Two days later...on Father's Day...I found out I was expecting baby E.  I was true to my word, anytime I thought of my baby's impending birth day my stomach hurt at the idea of the two weeks after.  I would choke back the tears and tell EJ, "I don't want to feel that way again."

Let me back up...

I have always wanted children.  I just knew I was supposed to be a mommy.  We experienced a couple of years of infertility.  When B was on the way, I was more than ready.  

B's birth was difficult for me.  Nothing went as planned and I felt defeated that I had a c-section birth.  I labored for 12 hours before the surgery was required and I was in sorry shape.  I was exhausted and drugged out of my mind.  To add insult to injury I learned I would never produce enough breast milk to feed my baby.  I would always have to supplement. 

Praise God my baby was born healthy and in the grand scheme of things all was well.

Grammy was here and stayed a couple weeks after his birth.  I remember being overwhelmed and tired but it wasn't until Grammy left that I lost it.  EJ remembers coming home to find me sitting on the floor holding a tiny baby B sobbing my eyes out.  He didn't know what to do, so he packed me and the baby into the car and headed to his parent's house.  I couldn't hide the tears.  I just continued to sob as we headed into their house.  I remember my father-in-law saying to my mother-in-law, "Is this normal?"  She calmly replied that it was normal and proceeded to love on me.

When EJ took me to the doctor for my 2 week check up he wouldn't let me leave there until I confessed to our doctor that I was crying.  All the time.  It was clear that I had postpartum depression.  I had never experienced anything like that in my life.  It was so defeating.  Dr.

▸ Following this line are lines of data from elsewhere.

Lemma run_after_creation (r1 : result bool) first :
  let monotonic := negb (allowsBurst set) in
  run I P
    (match r1 with
     | Err e => final_status set c u sorted ≫= fun _ => fail e
     | Ok true =>
         (if monotonic then
            progressOrderedReadyUnhealthyTarget set c u revs (Some <$> instances) (getMinReadySeconds set) topo
          else mret tt) ≫= fun _ => final_status set c u sorted
     | Ok false =>
         attempt (runForAll (processCondemned first monotonic sorted) monotonic (seq 0 (length sorted)))
           (fun r => match r with
             | Err e => final_status set c u sorted ≫= fun _ => fail e
             | Ok true => final_status set c u sorted
             | Ok false => progress_and_advance set c u revs instances sorted topo
             end)
     end) (fun _ k => k <= B).
Proof.
  intros mono. assert (0 <= B) as HB by (unfold pass_budget; lia).
  assert (forall e, run I P (final_status set c u sorted ≫= fun _ => fail e) (fun (_ : result unit) k => k <= B)) as Herr.
  { intros e. apply run_silent; [|done]. apply silent_bind; [by apply silent_final_status; [apply _|..]|intros _]. eauto with silent. }
  assert (run I P (final_status set c u sorted) (fun _ k => k <= B)) as Hfin.
  { apply run_silent; [|done]. by apply silent_final_status; [apply _|..]. }
  destruct r1 as [[]|e]; [| |apply Herr].
  - eapply run_bind with (Q1 := fun _ k => k <= B).
    + destruct mono; [|by apply run_ret]. apply run_orderedReady; [done..|]. intros ord. by apply pass_budget_bound.
    + intros [] k _ Hk. apply run_silent; [by apply silent_final_status; [apply _|..]|]. intros _. blia.
    + by intros e k _ Hk.
  - eapply run_attempt with (Q1 := fun _ k => k = 0).
    + apply silent_runForAll_condemned; [apply _|]. intros i Hi%Hsorted.
      unfold disrupts_protected, protected. cbn [disrupts]. replace (getOrdinal i <? _) with false by (symmetry; apply Z.ltb_ge; lia). done.
    + intros [[]|e] k _ ->; [done| |apply Herr]. unfold progress_and_advance.
      eapply run_attempt with (Q1 := fun _ k => k <= B).
      * destruct (tp_inRollout topo); [|by apply run_ret]. eapply run_conseq; [by apply run_progressUpdate|].
        intros r k _ Hk. cbn beta in Hk. pose proof (pass_budget_bound topo). cbn beta. etrans; [exact Hk|]. by apply pass_budget_bound.
      * intros [[]|e] k _ Hk; apply run_silent; [|intros _; blia| |intros _; blia].
        -- apply silent_bind; [by apply silent_final_status; [apply _|..]|intros _].
           apply silent_bind; [by apply silent_shouldAdvance; [apply _|..]|]. intros b. silence.
        -- apply silent_bind; [by apply silent_final_status; [apply _|..]|intros _]. eauto with silent.
Qed.
End pass_floor.

Lemma quiet_disrupts `{Env} set h n new :
  (forall x, x ∈ new -> loud_call x = false) -> countb (disrupts_protected set h n) new = 0.
Proof. intros Hn. apply countb_zero. intros x Hx. specialize (Hn x Hx). by destruct x. Qed.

K. recommended an antidepressant and I gladly took it for three months.  Life was so much better and I was fine after I weaned off.

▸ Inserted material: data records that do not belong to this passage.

Lemma scale_up_range :
  0 <= scaleUpLimit d <= Z.max 0 (scaleNum d) /\
  scaleUpLimit d <= Z.max 0 (lm_scaleMaxUnavailable lm - unavailable_count set nows l).
Proof.
  pose proof (diffs_of_scale lm (census set rev nows l) (us_Paused (rs_update set)) n cur rev)
    as (_ & _ & _ & Hd & _).
  unfold d, unavailable_count. rewrite calculateDiffs_eq, <-(total_unavailable_census set rev). fold lm n.
  rewrite Hd. bool_cases; breflect; lia.
Qed.

Lemma delete_ready_range :
  0 <= deleteReadyLimit d <= Z.max 0 (lm_maxUnavailable lm + (n - lm_replicas lm) - unavailable_count set nows l).
Proof.
  pose proof (diffs_of_scale lm (census set rev nows l) (us_Paused (rs_update set)) n cur rev)
    as (_ & _ & _ & _ & Hd & _).
  unfold d, unavailable_count. rewrite calculateDiffs_eq, <-(total_unavailable_census set rev). fold lm n.
  rewrite Hd. bool_cases; breflect; lia.
Qed.
End scaling.

(** The numbers to scale by: the surge stays between zero and maxSurge, its
    share for the old revision within it, and there is none while the set is
    paused; the difference is what separates the instances from the replicas and
    the surge; no more instances are created than the difference nor than
    scaleStrategy.maxUnavailable leaves next to the unavailable ones; and no more
    ready instances may be deleted than maxUnavailable leaves next to them. *)
Theorem scale_limits (nows : nat -> Z) (set : RoleInstanceSet) (instances : list RoleInstance)
    (currentRevision updateRevision : string) :
  sized set instances ->
  let lm := limits_of set in
  let n := Z.of_nat (length instances) in
  let d := calculateDiffsWithExpectation nows set instances currentRevision updateRevision in
  0 <= useSurgeOldRevision d <= useSurge d /\ useSurge d <= Z.max 0 (lm_maxSurge lm) /\
  (us_Paused (rs_update set) = true -> useSurge d = 0) /\
  scaleNum d = lm_replicas lm + useSurge d - n /\
  0 <= scaleUpLimit d <= Z.max 0 (scaleNum d) /\
  scaleUpLimit d <= Z.max 0 (lm_scaleMaxUnavailable lm - unavailable_count set nows instances) /\
  0 <= deleteReadyLimit d
    <= Z.max 0 (lm_maxUnavailable lm + (n - lm_replicas lm) - unavailable_count set nows instances).
Proof.
  intros Hs. cbv zeta.
  pose proof (surge_range nows set instances currentRevision updateRevision Hs) as (? & ? & ? & ?).
  pose proof (scale_up_range nows set instances currentRevision updateRevision) as [? ?].
  pose proof (delete_ready_range nows set instances currentRevision updateRevision).
  done.
Qed.

(** An update never crosses the partition.  When the active instances are at
    least the replicas, or the two revisions are one, the number of old instances
    to update is at most what the old revision has beyond the partition, and the
    number of new instances to roll back at most what the new revision has beyond
    its share; an update back to the current revision needs two revisions. *)
Theorem update_respects_partition (nows : nat -> Z) (set : RoleInstanceSet) (instances : list RoleInstance)
    (currentRevision updateRevision : string) :
  sized set instances ->
  let lm := limits_of set in
  let old := countb (active_old updateRevision) instances in
  let new := countb (active_new updateRevision) instances in
  let d := calculateDiffsWithExpectation nows set instances currentRevision updateRevision in
  lm_replicas lm <= old + new \/ updateRevision = currentRevision ->
  (0 < updateNum d -> updateNum d <= old - lm_partition lm) /\
  (updateNum d < 0 ->
     - updateNum d <= new - (lm_replicas lm - lm_partition lm) /\ updateRevision <> currentRevision).
Proof.
  intros Hs. cbv zeta. rewrite calculateDiffs_eq.
  pose proof (diffs_of_scale (limits_of set) (census set updateRevision nows instances) (us_Paused (rs_update set))
    (Z.of_nat (length instances)) currentRevision updateRevision) as (_ & _ & _ & _ & _ & Hu & _).
  pose proof (update_diffs_abs set updateRevision currentRevision nows instances Hs) as [Ho Hn].
  rewrite Hu, Ho, Hn. clear Hu Ho Hn. unfold census, update_diffs. rewrite count_instances_spec.
  cbn -[limits_of]. intros Hge.
  destruct (decide (updateRevision = currentRevision)) as [He|He];
    [rewrite (bool_decide_eq_true_2 _ He)|rewrite (bool_decide_eq_false_2 _ He); destruct Hge; [|done]];
    cbn [fst snd]; bool_cases; breflect; split; try lia; intros; (split; [lia|done]) || lia.
Qed.

(** When no instance is leaving, a pass has nothing to scale and nothing to
    update exactly when there are as many instances as replicas and the old
    revision holds the partition: exactly, or at most when there is only one
    revision to go to. *)
Lemma nothing_to_do_iff (nows : nat -> Z) (set : RoleInstanceSet) (instances : list RoleInstance)
    (currentRevision updateRevision : string) :
  sized set instances ->
  (forall i, i ∈ instances -> preparing_delete i = false /\ isSpecifiedDelete set i = false) ->
  let lm := limits_of set in
  let d := calculateDiffsWithExpectation nows set instances currentRevision updateRevision in
  let old := countb (fun i => negb (at_hash updateRevision i)) instances in
  scaleNum d = 0 /\ updateNum d = 0 <->
  Z.of_nat (length instances) = lm_replicas lm /\
  (if bool_decide (updateRevision = currentRevision) then old <= lm_partition lm else old = lm_partition lm).
Proof.
  intros Hs Hi. cbv zeta. rewrite calculateDiffs_eq.
  pose proof (diffs_of_scale (limits_of set) (census set updateRevision nows instances) (us_Paused (rs_update set))
    (Z.of_nat (length instances)) currentRevision updateRevision) as (_ & _ & Hsn & _ & _ & Hu & _).
  pose proof (update_diffs_abs set updateRevision currentRevision nows instances Hs) as [Ho Hn].
  pose proof (census_total updateRevision instances) as Htot.
  rewrite (countb_zero preparing_delete) in Htot by (intros i Hin; apply (Hi i Hin)).
  assert (countb (active_old updateRevision) instances = countb (fun i => negb (at_hash updateRevision i)) instances) as Hold.
  { apply countb_ext. intros i Hin. unfold active_old. destruct (Hi i Hin) as [-> _]. by rewrite andb_true_r. }
  pose proof (partition_range set) as Hp. destruct Hs as [Hr Hlen]. specialize (Hp ltac:(lia)).
  rewrite Hsn, Hu, Ho, Hn. clear Hsn Hu. revert Ho Hn. unfold census, update_diffs, surge. rewrite count_instances_spec.
  cbn -[limits_of IntAbs]. rewrite <-Hold in *.
  assert (forall f, countb (fun i => f i && leaving set i) instances = 0) as Hl.
  { intros f. apply countb_zero. intros i Hin. unfold leaving. destruct (Hi i Hin) as [_ ->]. by rewrite !andb_false_r. }
  rewrite (Hl (at_hash updateRevision)), (Hl (fun i => negb (at_hash updateRevision i))).
  change (0 + 0 >? 0) with false. cbn -[limits_of IntAbs]. unfold IsIntPlusAndMinus.
  change (lm_replicas (limits_of set)) with (getInstanceSetReplicas set) in *.
  set (A := countb (active_old updateRevision) instances) in *. set (B := countb (active_new updateRevision) instances) in *.
  case_bool_decide; cbn [fst snd]; intros -> ->; bool_cases; breflect; cbn [fst snd]; split;
    intros [? ?]; try lia.
Qed.

(** * A concrete set *)
Module Rolling.
Import StatefulUtils.Fixture.

(** [n] instances at a revision, numbered from [from]. *)
Definition at_rev (from n : Z) (revision : string) (ready : bool) : list RoleInstance :=
  map (fun k => instance k revision ready) (seqZ from n).

Definition four_old : list RoleInstance := at_rev 0 4 "old" true.
Definition nows : nat -> Z := fun k => 1000 * second + Z.of_nat k.

(** Two of four instances may stay old; one surge instance comes first. *)
Example rolling_diffs :
  calculateDiffsWithExpectation nows rolling four_old "old" "new"
  = {| scaleNum := 2; scaleNumOldRevision := 0; scaleUpLimit := 2; deleteReadyLimit := 0; useSurge := 2;
       useSurgeOldRevision := 0; updateNum := 2; updateMaxUnavailable := 1 |}.
Proof. by vm_compute. Qed.

(** With fewer active instances than replicas an old instance is to be updated
    although the old revision is three short of its partition. *)
Example shortage_update :
  let set := set 10 (Some (FromInt32 5)) None (Some (FromInt32 1)) in
  let l := (at_rev 0 2 "old" true ++ at_rev 2 4 "new" true)%list in
  lm_partition (limits_of set) = 5 /\ countb (active_old "new") l = 2 /\
  updateNum (calculateDiffsWithExpectation nows set l "old" "new") = 1.
Proof. by vm_compute. Qed.
End Rolling.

When I found out I was expecting W, I was terrified of feeling that way again.  I asked my doctor if they could just put an antidepressant in my IV after delivery this time.  I was sort of serious.  He did start me on it while still at the hospital.  Unfortunately, it doesn't kick in for a while so I had to experience a week or so of the misery.  Same story, it worked great and I weaned off it after a few months.

While pregnant with Lil' Ruthie, I knew it was coming.  It felt like a stalker just waiting for me.  My heart would beat faster just thinking about it.  Even though it had been five years between W's birth and Lil' Ruthie's impending birth I could still remember the terrible feelings.  This time I had done some research.  I learned that baby blues would let up by about 2 weeks or so.  I was determined to gut it out and see if I could get passed that 2 week point.  I didn't want to be on medication if I could avoid it.

You can't tell from the pictures.  Most likely you wouldn't even know if you came to visit me during that time.  (unless you are my sweet friend E who knew my history and got buckets of tears when she stopped by)  I could function.  I knew I loved my baby girl and all my other blessings.  Grammy was there and she was taking care of me and the kiddos while I healed.  I knew we would all get through it.

I would wake up in the mornings feeling like everything was going to be okay.  As the day passed, the feelings of anxiety and sadness would creep over me.  I felt like I couldn't really enjoy anything.  Also, for some reason I would get a dark cloud of emotions every time I nursed during those first two weeks or so.  If you know anything about a newborn, you know that they nurse all the time.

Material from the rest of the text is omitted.